● HOW TO COMPLETE THIS TASK
Keep to one stretch of the data below, the lines from the one with "ret (api_key, phoenix_endpoint, qdrant_host, qdrant_port)" up to and including the one with "(let* tracer_provider := register", and return that stretch exactly.

──────────────────────────────

(** Modelled from the spec: similarity search answers with the hits the
    store's index finds for the query vector and the limit.  The ranking
    itself (floating-point similarity under the collection's metric) is the
    service's and is left to [ranker]. *)
Definition search (client : QdrantClient) (collection_name : string)
    (query_vector : list float) (limit : Z) : M (list ScoredPoint) :=
  call (ReqSearch collection_name query_vector limit)
    (fun w =>
       match store w !! collection_name with
       | None => (Raise (ServiceError "Collection not found"), w)
       | Some c => (Ok (ranker (svc w) c query_vector limit), w)
       end).

(** [client.chat.completions.create(model=.., messages=..)]; the result is
    the list of [choice.message.content] of the response. *)
Definition chat_completions_create (client : OpenAI) (model : string)
    (messages : list message) : M (list (option string)) :=
  call (ReqChatCompletion model messages)
    (fun w => (Ok (chat_choices (svc w) model messages), w)).

(** [client.embeddings.create(model=.., input=..)]; the result is the list
    of [entry.embedding] of [response.data]. *)
Definition embeddings_create (client : OpenAI) (model input : string) :
    M (list (list float)) :=
  call (ReqEmbedding model input)
    (fun w => (Ok (embedding_data (svc w) model input), w)).

(** ** main.py *)

Definition setup_environment : M (string * string * string * string) :=
  load_dotenv ;;
  let* api_key := getenv "OPENAI_API_KEY" in
  let* phoenix_endpoint :=
    getenv_default "PHOENIX_COLLECTOR_ENDPOINT" "http://localhost:6006/v1/traces" in
  let* qdrant_host := getenv_default "QDRANT_HOST" "localhost" in
  let* qdrant_port := getenv_default "QDRANT_PORT" "6333" in
  match api_key with
  | None | Some "" => raise (ValueError "OPENAI_API_KEY not found in .env file")
  | Some api_key =>
      logger_info ("Phoenix endpoint: " +:+ phoenix_endpoint) ;;
      logger_info ("Qdrant host: " +:+ qdrant_host +:+ ":" +:+ qdrant_port) ;;
      ret (api_key, phoenix_endpoint, qdrant_host, qdrant_port)
  end.

Definition configure_phoenix (endpoint : string) : M unit :=
  logger_info "Configuring Phoenix tracer..." ;;
  try_log "Failed to configure Phoenix tracer: "
    (let* tracer_provider := register "sample-llm-app" endpoint true in
     logger_info "Phoenix tracer configured successfully" ;;
     ret tracer_provider).

Definition setup_qdrant (host port : string) : M (QdrantClient * string) :=
  logger_info "Setting up Qdrant client..." ;;
  try_log "Failed to set up Qdrant: "
    (let client := mkQdrantClient host port in
     let* collections := get_collections client in
     let collection_name := "haikus" in
     (if decide (collection_name ∉ collections) then
        create_collection client collection_name (mkVectorParams 1536 COSINE) ;;
        logger_info ("Created Qdrant collection: " +:+ collection_name)
      else
        logger_info ("Qdrant collection " +:+ collection_name +:+ " already exists")) ;;
     ret (client, collection_name)).

Definition generate_haiku (client : OpenAI) : M (option string) :=
  logger_info "Generating haiku..." ;;
  try_log "Error generating haiku: "
    (let* choices :=
       chat_completions_create client "gpt-4o"
         [mkMessage "user" "Write a haiku about the ocean."] in
     let* haiku := first_item choices in
     logger_info "Haiku generated successfully" ;;
     ret haiku).

Definition generate_embedding (client : OpenAI) (text : option string) : M (list float) :=
  let* text := subscriptable text in
  logger_info ("Generating embedding for text: " +:+ String.substring 0 50 text +:+ "...") ;;
  try_log "Error generating embedding: "
    (let* data := embeddings_create client "text-embedding-ada-002" text in
     let* embedding := first_item data in
     logger_info "Embedding generated successfully" ;;
     ret embedding).

Definition store_in_qdrant (qdrant_client : QdrantClient) (collection_name : string)
    (haiku : option string) (embedding : list float) (point_id : Z) : M unit :=
  let* haiku := subscriptable haiku in
  logger_info ("Storing haiku in Qdrant: " +:+ String.substring 0 50 haiku +:+ "...") ;;
  try_log "Error storing in Qdrant: "
    (upsert qdrant_client collection_name
       [mkPointStruct point_id embedding {["haiku" := haiku]}] ;;
     logger_info "Haiku stored in Qdrant").

(** The default of the [limit] parameter. *)
Definition default_limit : Z := 2.

Definition search_similar_haikus (qdrant_client : QdrantClient) (collection_name : string)
    (embedding : list float) (limit : option Z) : M (list (string * float)) :=
  let limit := default default_limit limit in
  logger_info "Searching for similar haikus..." ;;
  try_log "Error searching Qdrant: "
    (let* search_result := search qdrant_client collection_name embedding limit in
     logger_info ("Found " +:+ pretty (length search_result) +:+ " similar haikus") ;;
     comprehension
       (fun hit =>
          let* haiku := getitem (hit_payload hit) "haiku" in
          ret (haiku, hit_score hit))
       search_result).

Definition main : M unit :=
  with_span "main"
    (let* (api_key, phoenix_endpoint, qdrant_host, qdrant_port) := setup_environment in
     configure_phoenix phoenix_endpoint ;;
     let* (qdrant_client, collection_name) := setup_qdrant qdrant_host qdrant_port in
     let openai_client := mkOpenAI api_key in
     let* (haiku, embedding) :=
       with_span "generate-and-store"
         (let* haiku := generate_haiku openai_client in
          print (Line "Generated Haiku:") ;;
          print (Line (default "None" haiku)) ;;
          let* embedding := generate_embedding openai_client haiku in
          store_in_qdrant qdrant_client collection_name haiku embedding 1 ;;
          ret (haiku, embedding)) in
     with_span "search-similar"
       (let* similar_haikus :=
          search_similar_haikus qdrant_client collection_name embedding None in
        print (Line (String (Ascii.ascii_of_nat 10) "Similar Haikus:")) ;;
        for_each (fun '(haiku, score) => print (ScoreLine score haiku)) similar_haikus)).

(** * Vocabulary of the properties *)

(** What [os.getenv] sees once [load_dotenv] has run. *)
Definition effective_env (w : world) : gmap string string := environ w ∪ dotenv w.

(** The value [os.getenv(var, dflt)] yields in [setup_environment]. *)
Definition setting (w : world) (var dflt : string) : string :=
  default dflt (effective_env w !! var).

Definition missing_key_error : exn :=
  ValueError "OPENAI_API_KEY not found in .env file".

(** The requests sent between an earlier world [w] and a later one [w']. *)
Definition requests_since (w w' : world) : list request :=
  drop (length (trace w)) (trace w').

(** [w'] is [w] after some more requests, all of which satisfy [P]. *)
Definition extends (P : request → Prop) (w w' : world) : Prop :=
  ∃ l, trace w' = trace w ++ l ∧ Forall P l.

(** Every request a computation sends satisfies [P]. *)
Definition sends {A} (m : M A) (P : request → Prop) : Prop :=
  ∀ w, extends P w (m w).2.


(** The steps of [main], in the order it runs them. *)
Inductive stage :=
| Environment | Tracer | VectorStore | Generation | Embedding | Storage | Search.

Definition stage_index (s : stage) : nat :=
  match s with
  | Environment => 0
  | Tracer => 1
  | VectorStore => 2
  | Generation => 3
  | Embedding => 4
  | Storage => 5
  | Search => 6
  end.

(** The step a request belongs to. *)
Definition request_stage (r : request) : stage :=
  match r with
  | ReqRegister _ _ _ => Tracer
  | ReqGetCollections => VectorStore
  | ReqCreateCollection _ _ => VectorStore
  | ReqChatCompletion _ _ => Generation
  | ReqEmbedding _ _ => Embedding
  | ReqUpsert _ _ => Storage
  | ReqSearch _ _ _ => Search
  end.

(** [r] is a request of the step [s] or of an earlier one. *)
Definition upto (s : stage) (r : request) : Prop :=
  (stage_index (request_stage r) ≤ stage_index s)%nat.

(** The requests sent up to a step are requests of that step or of an
    earlier one. *)
Definition sent_upto (k : nat) (w w' : world) : Prop :=
  ∀ st, (k ≤ stage_index st)%nat → extends (upto st) w w'.

(** The collection [setup_qdrant] creates and the request that creates it. *)
Definition haikus_collection : collection :=
  mkCollection (mkVectorParams 1536 COSINE) ∅.
Definition creation_request : request :=
  ReqCreateCollection "haikus" (mkVectorParams 1536 COSINE).

Definition open_span (name : string) (w : world) : world :=
  set_spans (fun l => l ++ [SpanStart name]) w.
Definition close_span (name : string) (w : world) : world :=
  set_spans (fun l => l ++ [SpanEnd name]) w.
Definition printed (o : output) (w : world) : world :=
  set_stdout (fun l => l ++ [o]) w.

(** The first step of a run of [main] from [w] that raises, with the
    exception and the world it leaves; [None] when every step returns.
    Each step is run on the world and with the values [main] runs it on. *)
Definition first_failure (w : world) : option (stage * exn * world) :=
  match setup_environment (open_span "main" w) with
  | (Raise e, w1) => Some (Environment, e, w1)
  | (Ok (key, phoenix_endpoint, qdrant_host, qdrant_port), w1) =>
  match configure_phoenix phoenix_endpoint w1 with
  | (Raise e, w2) => Some (Tracer, e, w2)
  | (Ok _, w2) =>
  match setup_qdrant qdrant_host qdrant_port w2 with
  | (Raise e, w3) => Some (VectorStore, e, w3)
  | (Ok (qdrant_client, collection_name), w3) =>
  match generate_haiku (mkOpenAI key) (open_span "generate-and-store" w3) with
  | (Raise e, w4) => Some (Generation, e, w4)
  | (Ok haiku, w4) =>
  match generate_embedding (mkOpenAI key) haiku
          (printed (Line (default "None" haiku)) (printed (Line "Generated Haiku:") w4)) with
  | (Raise e, w5) => Some (Embedding, e, w5)
  | (Ok embedding, w5) =>
  match store_in_qdrant qdrant_client collection_name haiku embedding 1 w5 with
  | (Raise e, w6) => Some (Storage, e, w6)
  | (Ok _, w6) =>
  match search_similar_haikus qdrant_client collection_name embedding None
          (open_span "search-similar" (close_span "generate-and-store" w6)) with
  | (Raise e, w7) => Some (Search, e, w7)
  | (Ok _, _) => None
  end end end end end end end.

(** Two worlds that differ at most in the spans recorded. *)
Definition same_effects (w w' : world) : Prop :=
  environ w' = environ w ∧ store w' = store w ∧ trace w' = trace w ∧
  log w' = log w ∧ stdout w' = stdout w.



(** The list comprehension of [search_similar_haikus], which touches no
    state, as a function of the hits. *)
Fixpoint pairs (hits : list ScoredPoint) : outcome (list (string * float)) :=
  match hits with
  | [] => Ok []
  | hit :: rest =>
      match hit_payload hit !! "haiku" with
      | None => Raise (KeyError "haiku")
      | Some haiku =>
          match pairs rest with
          | Ok ys => Ok ((haiku, hit_score hit) :: ys)
          | Raise e => Raise e
          end
      end
  end.
(** C5. On every document, the [Document] function of
    ExecutableDefinitionsRule does not throw, returns [false], and leaves
    the context as it was but for the reported errors, to which it adds,
    in the order of the document, exactly one error for each top-level
    definition that is neither an operation nor a fragment definition.
    The message of that error names the definition: the word [schema]
    for a schema definition or extension, the quoted name of the
    definition otherwise; its node is the definition. Nothing is added
    when every definition is an operation or a fragment definition. *)
Theorem ExecutableDefinitionsRule_reports node context :
  Document_ node context
  = Some (RFalse,
          mkASTValidationContext (_ast context)
            (reported context ++ spec_not_executable (definitions node))
            (_fragments context) (_fragmentSpreads context)
            (_recursivelyReferencedFragments context))
  /\ length (spec_not_executable (definitions node))
     = length (filter (fun d => is_operation_or_fragment d = false)
                 (definitions node))
  /\ (forallb is_operation_or_fragment (definitions node) = true
      <-> spec_not_executable (definitions node) = []).
Proof.
  split; [|split].
  - unfold Document_. rewrite check_definitions_spec. cbn.
    by rewrite reportError_fold.
  - induction (definitions node) as [|[o|f|t] defs IH]; [done|..].
    + by rewrite filter_cons_False.
    + by rewrite filter_cons_False.
    + rewrite filter_cons_True by done. cbn. by f_equal.
  - induction (definitions node) as [|[o|f|t] defs IH]; cbn; try done.
Qed.

End ExecutableDefinitionsRuleFacts.

Section VariablesAreInputTypesRuleFacts.
Import ValidationContext VariablesAreInputTypesRule.
Context `{TS : TypeSystem}.
Implicit Types (context : ValidationContext) (node : VariableDefinitionNode).
(** One record that cannot be scored aborts the call: when the score of
    some item raises, the call raises and returns no list. *)
Theorem rank_recommendations_propagates_errors h items p it d e :
  it ∈ items ->
  h !! it = Some d ->
  score_item uni_alnum uni_lower log10_int log10_float h it p = Raise e ->
  exists e',
    (rank_recommendations uni_alnum uni_lower log10_int log10_float round3
       h items p).1 = Raise e'.
Proof.
  intros Hin Hd Hraise. unfold rank_recommendations.
  assert (forall ranked h1, h ⊆ h1 ->
            exists e' h', rank_loop'' items p ranked h1 = (Raise e', h'))
    as Hloop.
  { induction items as [|x items IH]; intros ranked h1 Hsub.
    - by apply elem_of_nil in Hin.
    - cbn [rank_loop].
      destruct (score_item _ _ _ _ h1 x p) as [s|e1] eqn:Hs; [|by eauto].
      destruct (h1 !! x) as [dx|] eqn:Ex; [|by eauto].
      apply elem_of_cons in Hin as [->|Hin].
      + unfold score_item in Hs, Hraise.
        rewrite (lookup_weaken _ _ _ _ Hd Hsub) in Hs. rewrite Hd in Hraise.
        congruence.
      + destruct (alloc_setitem h1 dx "score" (VFloat (round3 s))) as [Hfresh E].
        cbn zeta in E. unfold alloc in *. cbn [fst snd] in *. rewrite E.
        apply IH; [done|]. etrans; [exact Hsub|]. by apply insert_subseteq. }
  destruct (Hloop [] h) as (e' & h' & ->); [done|]. by exists e'.
Qed.

End RankAllocation.

Lemma rank_recommendations_returns_fresh_copies_witness :
  length [4%positive; 3%positive] = length [1%positive; 2%positive]
  /\ NoDup [4%positive; 3%positive]
  /\ (forall l, l ∈ [4%positive; 3%positive] -> store_ab !! l = None)
  /\ (forall l,
      is_Some ((rank_recommendations no_alnum same_str log10_table log10_const
                  round_id store_ab [2%positive; 1%positive] prefs_iu).2 !! l)
      <-> is_Some (store_ab !! l) \/ l ∈ [4%positive; 3%positive]).
Proof.
  apply (rank_recommendations_returns_fresh_copies no_alnum same_str
           log10_table log10_const round_id store_ab
           [2%positive; 1%positive] prefs_iu [4%positive; 3%positive]).
  by vm_compute.
Defined.

Lemma rank_recommendations_propagates_errors_witness :
  exists e',
    (rank_recommendations no_alnum same_str log10_table log10_const round_id
       {[ 1%positive := record_a; 2%positive := record_negative ]}
       [1%positive; 2%positive] prefs_iu).1 = Raise e'.
Proof.
  apply (rank_recommendations_propagates_errors no_alnum same_str log10_table
           log10_const round_id
           {[ 1%positive := record_a; 2%positive := record_negative ]}
           [1%positive; 2%positive] prefs_iu 2%positive record_negative
           ValueError).
  - repeat constructor.
  - by vm_compute.
  - by vm_compute.
Defined.

(** ** ytmusic_search_url *)

(** [str.encode("utf-8")] for one code point.  A surrogate has no encoding:
    the call raises [UnicodeEncodeError], a [ValueError]. *)
Definition utf8 (c : char) : res (list N) :=
  if c <? 128 then Ok [c]
  else if c <? 2048 then Ok [192 + c / 64; 128 + c mod 64]
  else if c <? 65536 then
    if (55296 <=? c) && (c <=? 57343) then Raise ValueError
    else Ok [224 + c / 4096; 128 + (c / 64) mod 64; 128 + c mod 64]
  else if c <? 1114112 then
    Ok [240 + c / 262144; 128 + (c / 4096) mod 64;
        128 + (c / 64) mod 64; 128 + c mod 64]
  else Raise ValueError.

(** The characters [urllib.parse.quote] never escapes: letters, digits and
    [_.-~]. *)
Definition always_safe (b : N) : bool :=
  ascii_alnum b || (b =? ch "_") || (b =? ch ".") || (b =? ch "-")
  || (b =? ch "~").

Definition hex_digit (n : N) : char :=
  if n <? 10 then 48 + n else 55 + n.

(** One byte under [quote_plus]: kept, a space turned into [+], or [%XX]. *)
Definition quote_byte (b : N) : str :=
  if always_safe b then [b]
  else if b =? ch " " then [ch "+"]
  else [ch "%"; hex_digit (b / 16); hex_digit (b mod 16)].

(** [urllib.parse.quote_plus(s)]. *)
Fixpoint quote_plus (s : str) : res str :=
  match s with
  | [] => Ok []
  | c :: s' =>
      bs ← utf8 c;
      rest ← quote_plus s';
      Ok (flat_map quote_byte bs ++ rest)
  end.

Definition search_base : str := lit "https://music.youtube.com/search?q=".

Definition ytmusic_search_url (query : str) : res str :=
  q ← quote_plus query;
  Ok (search_base ++ q).

(** A character that may stand in the encoded query. *)
Definition url_char (c : char) : bool :=
  always_safe c || (c =? ch "+") || (c =? ch "%").

(** A code point that is not a surrogate. *)
Definition scalar (c : char) : bool :=
  (c <? 1114112) && negb ((55296 <=? c) && (c <=? 57343)).

Section SearchUrl.

Implicit Types (s q : str) (c b : N).

Lemma hex_digit_url n : n < 16 -> url_char (hex_digit n) = true.
Proof.
  intros H. unfold hex_digit, url_char, always_safe.
  assert (ascii_alnum (if n <? 10 then 48 + n else 55 + n) = true) as ->;
    [|done].
  unfold ascii_alnum. rewrite !orb_true_iff, !andb_true_iff, !N.leb_le.
  destruct (N.ltb_spec n 10); lia.
Qed.

Lemma quote_byte_url b : b < 256 -> forallb url_char (quote_byte b) = true.
Proof.
  intros Hb. unfold quote_byte.
  destruct (always_safe b) eqn:Es.
  - simpl. unfold url_char. by rewrite Es.
  - destruct (b =? ch " "); [done|]. cbn [forallb].
    rewrite !hex_digit_url; [done| |].
    + apply N.mod_lt. done.
    + apply N.Div0.div_lt_upper_bound. lia.
Qed.

Lemma always_safe_ascii c : always_safe c = true -> c < 128.
Proof.
  unfold always_safe, ascii_alnum.
  rewrite !orb_true_iff, !andb_true_iff, !N.leb_le, !N.eqb_eq.
  change (ch "_") with 95. change (ch ".") with 46.
  change (ch "-") with 45. change (ch "~") with 126. lia.
Qed.

Lemma utf8_bytes c bs : utf8 c = Ok bs -> Forall (fun b => b < 256) bs.
Proof.
  unfold utf8.
  destruct (N.ltb_spec c 128); [intros [= <-]; repeat constructor; lia|].
  destruct (N.ltb_spec c 2048).
  { intros [= <-].
    pose proof (N.mod_lt c 64 ltac:(done)).
    assert (c / 64 < 32) by (apply N.Div0.div_lt_upper_bound; lia).
    repeat constructor; lia. }
  destruct (N.ltb_spec c 65536).
  { destruct (_ && _); [done|]. intros [= <-].
    pose proof (N.mod_lt c 64 ltac:(done)).
    pose proof (N.mod_lt (c / 64) 64 ltac:(done)).
    assert (c / 4096 < 16) by (apply N.Div0.div_lt_upper_bound; lia).
    repeat constructor; lia. }
  destruct (N.ltb_spec c 1114112); [|done].
  intros [= <-].
  pose proof (N.mod_lt c 64 ltac:(done)).
  pose proof (N.mod_lt (c / 64) 64 ltac:(done)).
  pose proof (N.mod_lt (c / 4096) 64 ltac:(done)).
  assert (c / 262144 < 5) by (apply N.Div0.div_lt_upper_bound; lia).
  repeat constructor; lia.
Qed.

Lemma utf8_scalar c : (exists bs, utf8 c = Ok bs) <-> scalar c = true.
Proof.
  unfold utf8, scalar.
  destruct (N.ltb_spec c 128), (N.ltb_spec c 2048), (N.ltb_spec c 65536),
    (N.ltb_spec c 1114112); try lia;
    destruct (N.leb_spec 55296 c), (N.leb_spec c 57343); try lia; simpl;
    split; eauto; try done; by intros [? ?].
Qed.

Lemma quote_plus_chars : forall s q,
  quote_plus s = Ok q -> forallb url_char q = true.
Proof.
  induction s as [|c s IH]; intros q; cbn [quote_plus]; [by intros [= <-]|].
  destruct (utf8 c) as [bs|e] eqn:Ec; [|done]. cbn [mbind res_mbind res_bind].
  destruct (quote_plus s) as [rest|e]; [|done].
  cbn [mbind res_mbind res_bind]. intros [= <-].
  rewrite forallb_app, (IH rest eq_refl), andb_true_r.
  apply utf8_bytes in Ec. induction Ec as [|b bs Hb _ IHb]; [done|].
  cbn [flat_map]. by rewrite forallb_app, quote_byte_url, IHb.
Qed.

Lemma quote_plus_scalar : forall s,
  (exists q, quote_plus s = Ok q) <-> forallb scalar s = true.
Proof.
  induction s as [|c s IH]; cbn [quote_plus forallb]; [by split; eauto|].
  rewrite andb_true_iff, <- IH, <- utf8_scalar. split.
  - intros [q H]. destruct (utf8 c) as [bs|e]; [|done].
    cbn [mbind res_mbind res_bind] in H.
    destruct (quote_plus s) as [rest|e]; [|done]. eauto.
  - intros [[bs ->] [rest ->]]. by eexists.
Qed.

(** The URL is the fixed base followed by the encoded query, and the encoded
    query holds only letters, digits and [_.-~+%]; the call raises exactly
    when the query holds a surrogate code point. *)
Theorem ytmusic_search_url_shape (query : str) :
  ((exists url, ytmusic_search_url query = Ok url)
   <-> forallb scalar query = true)
  /\ (forall url, ytmusic_search_url query = Ok url ->
      exists q, url = search_base ++ q /\ forallb url_char q = true).
Proof.
  unfold ytmusic_search_url. split.
  - rewrite <- quote_plus_scalar. split.
    + intros [url H]. destruct (quote_plus query) as [q|e]; [|done]. eauto.
    + intros [q ->]. by eexists.
  - intros url H. destruct (quote_plus query) as [q|e] eqn:E; [|done].
    injection H as <-. exists q. split; [done|]. by eapply quote_plus_chars.
Qed.

(** A query of letters, digits, [_.-~] and spaces is passed through with
    each space turned into a plus sign. *)
Theorem ytmusic_search_url_plain (query : str) :
  forallb (fun c => always_safe c || (c =? ch " ")) query = true ->
  ytmusic_search_url query
  = Ok (search_base ++ replace_char (ch " ") (ch "+") query).
Proof.
  intros H. unfold ytmusic_search_url.
  assert (quote_plus query = Ok (replace_char (ch " ") (ch "+") query)) as ->;
    [|done].
  induction query as [|c s IH]; [done|].
  cbn [forallb] in H. apply andb_true_iff in H as [Hc Hs].
  cbn [quote_plus]. rewrite (IH Hs).
  assert (c < 128) as Hlt.
  { apply orb_true_iff in Hc as [Hc|Hc]; [by apply always_safe_ascii|].
    apply N.eqb_eq in Hc. by subst c. }
  unfold utf8. destruct (N.ltb_spec c 128); [|lia].
  cbn [mbind res_mbind res_bind flat_map]. rewrite app_nil_r.
  unfold quote_byte. cbn [replace_char map].
  destruct (always_safe c) eqn:Es.
  - destruct (N.eqb_spec c (ch " ")) as [->|_]; [by vm_compute in Es|done].
  - cbn [orb] in Hc. by rewrite Hc.
Qed.

End SearchUrl.

Example ytmusic_search_url_examples :
  ytmusic_search_url ([50500; 51060; 50976] ++ lit " k-pop")
  = Ok (search_base ++ lit "%EC%95%84%EC%9D%B4%EC%9C%A0+k-pop")
  /\ ytmusic_search_url (lit "a+b&c=d/" ++ [233] ++ lit "~_.-")
     = Ok (search_base ++ lit "a%2Bb%26c%3Dd%2F%C3%A9~_.-")
  /\ ytmusic_search_url ([128512] ++ lit "x")
     = Ok (search_base ++ lit "%F0%9F%98%80x")
  /\ ytmusic_search_url [55296] = Raise ValueError.
Proof. by vm_compute. Qed.

Lemma ytmusic_search_url_plain_witness :
  ytmusic_search_url (lit "k-pop ballad")
  = Ok (search_base ++ replace_char (ch " ") (ch "+") (lit "k-pop ballad")).
Proof.
  apply (ytmusic_search_url_plain (lit "k-pop ballad")). by vm_compute.
Defined.
(** The function objects a name of the viewset can be bound to. *)
Inductive Function : Type :=
| ListModelMixin_list
| CreateModelMixin_create
| DestroyModelMixin_destroy
| CategoryViewSet_delete_line_121
| CategoryViewSet_delete_line_126
| APIView_options
| APIView_http_method_not_allowed.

──────────────────────────────

● RESULT OF THIS EXERCISE
      ret (api_key, phoenix_endpoint, qdrant_host, qdrant_port)
  end.

Definition configure_phoenix (endpoint : string) : M unit :=
  logger_info "Configuring Phoenix tracer..." ;;
  try_log "Failed to configure Phoenix tracer: "
    (let* tracer_provider := register "sample-llm-app" endpoint true in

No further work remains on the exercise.